Griselda Siciliani y la estrella que solo quería bailar

La protagonista de Educando a Nina llega a Montevideo con el musical Sputza!
Aunque su rostro también responde a los nombres Nina y Mara, las gemelas a las que interpreta en la exitosa telenovela Educando a Nina, hoy la actriz argentina Griselda Siciliani irá por nombre y apellido, asumiendo con orgullo la italianidad que se desprende de ellos. Sobre el escenario del Teatro El Galpón, Siciliani se unirá al actor, bailarín y cantante Carlos Casella con Sputza!, un musical que despliega una serie de situaciones románticas y de seducción.

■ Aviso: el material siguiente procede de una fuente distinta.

(* ===== verification/TcpProxy.v ===== *)
(** * internal/proxy/tcp.go: the TCP forwarder

    [TCP] after its dial: two goroutines that copy one direction each, with
    [io.Copy], [CloseWrite] and the message on [done], and the function that
    waits for both and closes the connections.  The peers, the goroutines and
    connection failures interleave as steps. *)

From S2P Require Import Prelude.
From Stdlib Require Import Ascii.

(** ** One direction *)

(** Where the goroutine is: in [io.Copy], before [CloseWrite], before the send
    on [done], at its end. *)
Inductive copy_pc := Copying | AtCloseWrite | AtDone | CopyEnded.

#[global] Instance copy_pc_eq_dec : EqDecision copy_pc.
Proof. solve_decision. Defined.

(** What the sending peer has sent and whether it has closed its side, the
    chunk [io.Copy] holds, what is still to be read, what the receiving peer
    was given, and whether it was given the end of the stream. *)
Record Flow := mkFlow {
  fl_sent : list ascii;
  fl_eof : bool;
  fl_unread : list ascii;
  fl_held : list ascii;
  fl_delivered : list ascii;
  fl_fin : bool;
  fl_broken : bool;
  fl_pc : copy_pc
}.

Definition new_flow : Flow := mkFlow [] false [] [] [] false false Copying.

(** The buffer of [io.Copy]. *)
Definition bufsize : Z := 32 * 1024.

(** What the peers do. *)
Inductive peer_step : Flow → Flow → Prop :=
| peer_sends f data :
    fl_eof f = false → data ≠ [] →
    peer_step f (mkFlow (fl_sent f ++ data) false (fl_unread f ++ data) (fl_held f) (fl_delivered f)
                   (fl_fin f) (fl_broken f) (fl_pc f))
| peer_closes f :
    fl_eof f = false →
    peer_step f (mkFlow (fl_sent f) true (fl_unread f) (fl_held f) (fl_delivered f)
                   (fl_fin f) (fl_broken f) (fl_pc f)).

(** What the goroutine does: reads a chunk, writes it, ends at the end of the
    stream or on an error of either connection, closes the other side for
    writing and reports.  The label says whether a connection failed. *)
Inductive copy_step : bool → Flow → Flow → Prop :=
| copy_reads f chunk rest :
    fl_pc f = Copying → fl_held f = [] → fl_unread f = chunk ++ rest → chunk ≠ [] → (Z.of_nat (length chunk) ≤ bufsize)%Z →
    copy_step false f (mkFlow (fl_sent f) (fl_eof f) rest chunk (fl_delivered f) (fl_fin f) (fl_broken f) Copying)
| copy_writes f :
    fl_pc f = Copying → fl_held f ≠ [] →
    copy_step false f (mkFlow (fl_sent f) (fl_eof f) (fl_unread f) [] (fl_delivered f ++ fl_held f)
                   (fl_fin f) (fl_broken f) Copying)
| copy_at_eof f :
    fl_pc f = Copying → fl_held f = [] → fl_unread f = [] → fl_eof f = true →
    copy_step false f (mkFlow (fl_sent f) (fl_eof f) [] [] (fl_delivered f) (fl_fin f) (fl_broken f) AtCloseWrite)
| copy_fails f :
    fl_pc f = Copying →
    copy_step true f (mkFlow (fl_sent f) (fl_eof f) (fl_unread f) (fl_held f) (fl_delivered f) (fl_fin f) true AtCloseWrite)
| copy_closes_write f :
    fl_pc f = AtCloseWrite →
    copy_step false f (mkFlow (fl_sent f) (fl_eof f) (fl_unread f) (fl_held f) (fl_delivered f) true (fl_broken f) AtDone)
| copy_reports f :
    fl_pc f = AtDone →
    copy_step false f (mkFlow (fl_sent f) (fl_eof f) (fl_unread f) (fl_held f) (fl_delivered f) (fl_fin f)
                   (fl_broken f) CopyEnded).

(** ** The connection *)

(** [up] carries the client's bytes to the backend, [down] the answers. *)
Record Pipe := mkPipe {
  pi_up : Flow;
  pi_down : Flow;
  pi_client_closed : bool;
  pi_upstream_closed : bool
}.

(** After the dial: without a backend the client is closed at once. *)
Definition TCP (dial_ok : bool) : option Pipe :=
  if dial_ok then Some (mkPipe new_flow new_flow false false) else None.

(** The steps of the program; the last one is the return of [TCP] with its
    deferred calls. *)
Inductive program_step : bool → Pipe → Pipe → Prop :=
| step_up l p f : pi_client_closed p = false → copy_step l (pi_up p) f →
    program_step l p (mkPipe f (pi_down p) (pi_client_closed p) (pi_upstream_closed p))
| step_down l p f : pi_client_closed p = false → copy_step l (pi_down p) f →
    program_step l p (mkPipe (pi_up p) f (pi_client_closed p) (pi_upstream_closed p))
| step_return p : pi_client_closed p = false → fl_pc (pi_up p) = CopyEnded → fl_pc (pi_down p) = CopyEnded →
    program_step false p (mkPipe (pi_up p) (pi_down p) true true).

Inductive pipe_step : Pipe → Pipe → Prop :=
| pipe_program l p p' : program_step l p p' → pipe_step p p'
| pipe_client p f : peer_step (pi_up p) f →
    pipe_step p (mkPipe f (pi_down p) (pi_client_closed p) (pi_upstream_closed p))
| pipe_backend p f : peer_step (pi_down p) f →
    pipe_step p (mkPipe (pi_up p) f (pi_client_closed p) (pi_upstream_closed p)).

Create HintDb tcp.
#[export] Hint Constructors peer_step copy_step program_step pipe_step : tcp.

Definition pipe_reachable (p : Pipe) : Prop := ∃ p0, TCP true = Some p0 ∧ rtc pipe_step p0 p.

(** ** What a direction guarantees *)

Record flow_inv (f : Flow) : Prop := mkFlowInv {
  flow_bytes : fl_delivered f ++ fl_held f ++ fl_unread f = fl_sent f;
  flow_ended : fl_pc f ≠ Copying → fl_broken f = false → fl_eof f = true ∧ fl_held f = [] ∧ fl_unread f = [];
  flow_fin : fl_fin f = true ↔ fl_pc f = AtDone ∨ fl_pc f = CopyEnded
}.

Lemma flow_inv_new : flow_inv new_flow.
Proof. by split; try done; cbn; split; [|intros [?|?]]. Qed.

Lemma flow_inv_peer f f' : flow_inv f → peer_step f f' → flow_inv f'.
Proof.
  intros [Hb He Hf] Hs. destruct Hs as [f data Heof Hd|f Heof]; split; cbn; try done.
  - by rewrite !app_assoc, <-(app_assoc (fl_delivered f)), Hb.
  - intros Hp Hk. destruct (He Hp Hk) as [? _]. congruence.
  - intros Hp Hk. destruct (He Hp Hk) as [? _]. congruence.
Qed.
(* ===== verification/Config.v ===== *)
(** * internal/config: the daemon configuration

    [config.go]: the configuration record, its compiled defaults and the
    validation that every daemon start goes through. *)

From S2P Require Import Prelude GoStrings GoNet.
Local Open Scope Z_scope.

Definition MinLeaseTTL : Z := 3 * Second.
Definition MaxLeaseTTL : Z := Hour.

Record DockerConfig := mkDockerConfig {
  dc_Enabled : bool;
  dc_AllowNonLoopbackPublishedPorts : bool
}.

Record HTTPConfig := mkHTTPConfig {
  hc_Enabled : bool;
  hc_HTTPAddr : string;
  hc_HTTPSAddr : string;
  hc_BaseDomain : string;
  hc_CertFile : string;
  hc_KeyFile : string
}.

Record Config := mkConfig {
  c_Socket : string;
  c_TCPFrontendHost : string;
  c_TCPFrontendMin : Z;
  c_TCPFrontendMax : Z;
  c_LeaseTTL : Z;
  c_ShutdownTimeout : Z;
  c_StatePath : string;
  c_Docker : DockerConfig;
  c_HTTP : HTTPConfig
}.

Definition Default : Config :=
  mkConfig "" "127.0.0.1" 15000 19999 (15 * Second) (5 * Second) ""
    (mkDockerConfig true false)
    (mkHTTPConfig false "127.0.0.1:8088" "127.0.0.1:8443" "" "" "").

Inductive ConfigError :=
| InvalidPortRange
| EmptyFrontendHost
| LeaseTTLOutOfRange
| ShutdownTimeoutNotPositive
| InvalidHTTPAddr (e : AddrError)
| InvalidHTTPSAddr (e : AddrError).

(** [Validate]; [None] is a nil error. *)
Definition Validate (c : Config) : option ConfigError :=
  if decide (c_TCPFrontendMin c < 1 ∨ 65535 < c_TCPFrontendMax c ∨
             c_TCPFrontendMax c < c_TCPFrontendMin c) then Some InvalidPortRange
  else if decide (c_TCPFrontendHost c = "") then Some EmptyFrontendHost
  else if decide (c_LeaseTTL c < MinLeaseTTL ∨ MaxLeaseTTL < c_LeaseTTL c)
  then Some LeaseTTLOutOfRange
  else if decide (c_ShutdownTimeout c ≤ 0) then Some ShutdownTimeoutNotPositive
  else
    match (if hc_Enabled (c_HTTP c) then SplitHostPort (hc_HTTPAddr (c_HTTP c)) else Ok ("", "")) with
    | Err e => Some (InvalidHTTPAddr e)
    | Ok _ =>
      if decide (hc_CertFile (c_HTTP c) ≠ "" ∨ hc_KeyFile (c_HTTP c) ≠ "") then
        match SplitHostPort (hc_HTTPSAddr (c_HTTP c)) with
        | Err e => Some (InvalidHTTPSAddr e)
        | Ok _ => None
        end
      else None
    end.

(** What the rest of the daemon relies on. *)
Lemma Validate_bounds c :
  Validate c = None →
  1 ≤ c_TCPFrontendMin c ∧ c_TCPFrontendMin c ≤ c_TCPFrontendMax c ≤ 65535 ∧
  c_TCPFrontendHost c ≠ "" ∧ MinLeaseTTL ≤ c_LeaseTTL c ≤ MaxLeaseTTL ∧
  0 < c_ShutdownTimeout c.
Proof.
  unfold Validate. do 4 (case_decide; [done|]). intros _. split_and!; done || lia.
Qed.

Lemma Validate_Default : Validate Default = None.
Proof. by vm_compute. Qed.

Ideada por ambos artistas pero dirigida por Casella, la obra mezcla canciones italianas con danza, histrionismo, humor y actuación, conjugando, en sí misma, los distintos caminos que ha seguido la carrera de Siciliani. Aunque sea mayoritariamente conocida por Educando a Nina, Patito Feo o, incluso, en las tapas de la prensa rosa por su matrimonio con el productor y actor argentino Adrián Suar, lo que definió a Siciliani durante gran parte de su vida fue la danza.

Criada en Villa Luro, Buenos Aires, en una familia de padres docentes y cinco hermanos, Siciliani se interesó por la danza a los ocho años y a los diez ingresó en la Escuela Nacional de Danzas de Argentina. "Solo tenía en la cabeza a la compañía del San Martín. De muy chiquita me gustaba mucho Maia Plisetskaia y era fanática de la gran Pina Bausch: todo lo que hacía ella me fascinaba", comentó a Clarín Siciliani, cuyo amor por Bausch la llevó a especializarse en danza contemporánea.

Aunque parodiaba el programa humorístico Mesa de noticias junto a sus hermanos cuando era pequeña, la Siciliani de los primeros años se percibía únicamente como bailarina. "No (jugábamos) a ser actrices, sino a la situación", explicaba. Sin embargo, una función de Vivitos y coleando en el teatro Blanca Podestá fue el que abrió una nueva puerta. "Fui con mi hermanita menor y una amiga, nos sentamos, empezó y casi me muero (...). Se trataba de un musical, pero al mismo tiempo era muy teatral, algo hermoso trabajado por actores. En el apagón se me caían las lágrimas, y salí de ahí y me anoté en la escuela de Hugo Midón", señaló a Clarín. Las clases de actuación fueron complementadas con lecciones de canto, y Siciliani llegó a bailar con el prestigioso grupo de danza y teatro argentino El Descueve, y a participar en obras de importantes coreógrafos de danza contemporánea argentinos.
El inesperado salto hacia la televisión recibió el empuje de su actual esposo, Suar, quien le ofreció el rol de una torpe secretaria en Sin código, una telenovela de la productora Pol-Ka que le supuso un Martín Fierro y un Premio Clarín a Artista revelación en 2005.

Sos mi vida, de Canal 13, fue el proyecto siguiente, en el que interpretó a la prima tonta de Facundo Arana, pero el primer protagónico llegó con la popular telenovela juvenil Patito Feo, en la que Siciliani interpretaba a la madre soltera de Laura Esquivel. "Soy muy espectadora de tele. Me encantaba, pero no pensaba que iba a trabajar allí. Me veía como actriz de teatro o por el lado de la danza (...). Hace meses atrás decía que era bailarina. Hasta que todo el mundo me decía: 'estúpida, sos actriz todo el día'", comentó Siciliani antes de comenzar Patito feo, en 2006.

Constantemente convencida de que su trabajo en televisión "iba a ser esporádico", Siciliani intercaló obras de teatro con ofertas en telenovelas de diferente tono, como Para vestir santos, con Celeste Cid, o Los únicos, con Mariano Martínez. Solo después de Los únicos, Siciliani comenzó a reconocerse y califcarse como actriz. "Hoy soy una bailarina que no ejerce", comentó en aquel momento.

Tras un protagónico en Farsantes (2013), con Arana, Julio Chávez, Benjamín Vicuña y Alfredo Casero, Siciliani se debió debatir entre Educando a Nina, de Telefé, y Los ricos no piden permiso, producida por su esposo. La decisión final, Educando a Nina, resultó ser uno de los grandes éxitos de la televisión argentina actual, también permitiéndole interpretar a "la cheta", Mara, y "la cuartetera", Nina. "Me gustó más que la propuesta de Adrián de ser la maestra rural. Después él me lo reconoció: 'Vos te vas a lucir mucho más en Nina, haciendo dos personajes...'", dijo Siciliani a Caras. Y mientras, con Nina, puede seguir bailando. Aunque sea cuarteto.